Al Sadu, or simply Sadu, describes a specific technique of weaving in geometrical shapes hand-woven by Bedouin people. Sadu House in Kuwait was established by the Al Sadu Society in 1980 to preserve the interests of the Bedouins and Sadu weaving.

This traditional form of Bedouin weaving, is made on a ground loom which you can find in peoples homes. This is a way to be able to make homes called Bait al shaar which translates to house made from hair as in tents. It also makes camel accessories for carrying items and harnesses for Bedouins throughout their history. This was made for bedouin women specifically as they create new ideas and designs.
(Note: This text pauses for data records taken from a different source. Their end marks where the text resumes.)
(* ===== verification/CString.v ===== *)
(** * C arrays of characters and the C library routines the driver calls

    An array [char buf[n]] is a list of [n] characters.  The routines below
    follow ISO C for the calls [src/wisol_sigfox.c] makes: [memset],
    [strncpy], [strncmp] and [atoi].  Each returns [None] exactly where C
    leaves the behaviour undefined: an access past the end of an array, or
    an [atoi] result that [int] cannot hold. *)

From S2P Require Import Prelude.

(** ** Arrays *)

(** The string terminator. *)
Definition NUL : ascii := Ascii.zero.

(** The array of a string literal: its characters and the terminator. *)
Definition lit (s : string) : list ascii := chars s ++ [NUL].

(** What the stack holds before a function initialises its arrays: one
    character per stack offset. *)
Definition junk : Type := nat -> ascii.

(** The contents of [char a[n]] declared at stack offset [off], before its
    first write. *)
Definition uninit (j : junk) (off n : nat) : list ascii := j <$> seq off n.

(** Store [bytes] at [buf + off]; undefined past the end of [buf]. *)
Definition poke (buf : list ascii) (off : nat) (bytes : list ascii)
  : option (list ascii) :=
  assert! (bool_decide (off + length bytes <= length buf)%nat);
  Some (take off buf ++ bytes ++ drop (off + length bytes) buf).

(** The string that starts at [buf]: the characters before the first
    terminator; undefined when the array holds no terminator. *)
Fixpoint cstr (buf : list ascii) : option (list ascii) :=
  match buf with
  | [] => None
  | c :: r => if decide (c = NUL) then Some [] else (c ::.) <$> cstr r
  end.

Definition strlen (buf : list ascii) : option nat := length <$> cstr buf.

(** The characters of [a] before its first terminator, or all of them when
    it has none: the text of an answer that may lack its terminator. *)
Fixpoint strn (a : list ascii) : list ascii :=
  match a with
  | [] => []
  | c :: r => if decide (c = NUL) then [] else c :: strn r
  end.

(** ** [memset(buf, c, n)] *)
Definition memset (buf : list ascii) (c : Z) (n : nat) : option (list ascii) :=
  poke buf 0 (replicate n (chr c)).

(** ** [strncpy(dst, src, n)]

    [strncpy_src src n] is the [n] characters stored: those of [src] up to
    its terminator, then terminators up to [n]. *)
Fixpoint strncpy_src (src : list ascii) (n : nat) {struct n}
  : option (list ascii) :=
  match n with
  | O => Some []
  | S n' =>
      match src with
      | [] => None
      | c :: r =>
          if decide (c = NUL) then Some (replicate n NUL)
          else (c ::.) <$> strncpy_src r n'
      end
  end.

Definition strncpy (dst src : list ascii) (n : nat) : option (list ascii) :=
  bytes ← strncpy_src src n; poke dst 0 bytes.

(** ** [strncmp(s1, s2, n)]

    The difference of the first two characters that differ among the first
    [n], as [unsigned char]; comparison stops after a terminator. *)
Fixpoint strncmp (s1 s2 : list ascii) (n : nat) {struct n} : option Z :=
  match n with
  | O => Some 0
  | S n' =>
      match s1, s2 with
      | c1 :: r1, c2 :: r2 =>
          if decide (c1 = c2)
          then if decide (c1 = NUL) then Some 0 else strncmp r1 r2 n'
          else Some (code c1 - code c2)
      | _, _ => None
      end
  end.

(** ** [atoi(s)] *)

Definition isspace (c : ascii) : bool :=
  (code c =? 32) || ((9 <=? code c) && (code c <=? 13)).

Definition isdigit (c : ascii) : bool :=
  (48 <=? code c) && (code c <=? 57).

Definition INT_MIN : Z := - 2147483648.
Definition INT_MAX : Z := 2147483647.

Fixpoint skip_space (s : list ascii) : option (list ascii) :=
  match s with
  | [] => None
  | c :: r => if isspace c then skip_space r else Some s
  end.

(** The number a list of decimal digits denotes, most significant first. *)
Definition dec_step (acc : Z) (c : ascii) : Z := 10 * acc + (code c - 48).
Definition dec_value (ds : list ascii) : Z := fold_left dec_step ds 0.

(** The value of the decimal digits at the start of [s], continuing [acc];
    the scan ends at the first character that is not a digit. *)
Fixpoint digits_val (s : list ascii) (acc : Z) : option Z :=
  match s with
  | [] => None
  | c :: r =>
      if isdigit c then digits_val r (dec_step acc c) else Some acc
  end.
In 2011 Al Sadu traditional weaving skills in the United Arab Emirates was inscribed in the UNESCO List of Intangible Cultural Heritage in Need of Urgent Safeguarding (Item USL/00517), and transferred to the Representative List of the Intangible Cultural Heritage of Humanity in 2025.
In 2020 traditional weaving of Al Sadu in Saudi Arabia and Kuwait was inscribed on the Representative List. In 2025 Qatar was included in this inscription.

==The nature of Al Sadu==
Al Sadu weaving is said to be an ancient tribal craft that artistically portrays Arabian nomadic peoples’ rich cultural heritage and instinctive expression of natural beauty. Woven geometric and figurative patterns and symbols such as triangles and diamonds represents tribal identity as well as the elements of the desert and the weavers’ creative self-expression . These designs are seen as a way of storytelling cultural meaning and social identity. The textiles and weaving practice can be seen as an extension of the weaver's hand, and the graceful moving pace of the camel. Camels were used for transportation and food, but also for textile production, and so their figurative symbolism is important. Camel symbols and tribal animal brandings can create a complex visual code depicted in highly prized woven Sadu textiles. With the demise of tribal existence and the decline of associated weaving skills and memories, the demands for tribal camel textiles have virtually ceased, and so Al Sadu weaving and nomadic animal husbandry, once crucial and vital, is in decline.

==Al Sadu in Kuwait==
There are two main settings for Al Sadu in Kuwait: the desert, the traditional home of the nomadic Bedouin, where weaving was carried out by women; and the settled, urban existence of the town, where a very different type of weaving was undertaken by men. The history of wool weaving in the Arabian desert goes back thousands of years with woven items such as the tent and its colorful dividers, storage bags and animal trappings. In the urban setting of the town, men took on the weaving of cloth for the bisht (a man's cloak).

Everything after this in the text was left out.